[Opening DATA FOR PROCESSING section]

(* ===== verification/MutabilityJoin.v ===== *)
(** * Joining documented fields with generated fields

    [internal/generator/mutability_overlay_join.go] and the merge decision of
    [internal/generator/mutability_overlay.go].  The generator decides which spec fields may be updated in
    place from two sources: the mutation paths of the formal model and the Terraform documentation.  Both
    name fields by paths in spellings of their own.  Here: the tree of the generated spec fields, the
    resolution of a path against it, the comparison of one path of the formal model with the documented
    rows, and the decision.  The kinds of a field are the four constants of the source.  [sort.Slice] does
    not say how it orders equal elements; the sorts here keep their order. *)

From stdpp Require Import gmap sorting.
From Stdlib Require Import Ascii String.
From S2P Require Import Prelude GoStrings GoErrors JsonValues Sorting AuthConfig GeneratorNames GeneratorSemantics.
Local Open Scope string_scope.
Local Open Scope list_scope.

(** ** Strings *)

(** [strings.ReplaceAll] with an empty replacement; [skip] bytes of the last occurrence are still to be dropped. *)
Fixpoint remove_all (old : string) (skip : nat) (s : string) : string :=
  match s with
  | EmptyString => EmptyString
  | String c s' =>
      match skip with
      | S skip => remove_all old skip s'
      | O => if HasPrefix s old then remove_all old (String.length old - 1) s' else String c (remove_all old 0 s')
      end
  end.
Definition RemoveAll (s old : string) : string := remove_all old 0 s.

[Closing DATA FOR PROCESSING section]

WHAT THIS TASK INVOLVES: All lines from the opening of the material through the line that contains "[internal/generator/mutability_overlay_join.go] and the" are to be printed exactly, with no others.

RESPONSE BOX:
(* ===== verification/MutabilityJoin.v ===== *)
(** * Joining documented fields with generated fields

    [internal/generator/mutability_overlay_join.go] and the merge decision of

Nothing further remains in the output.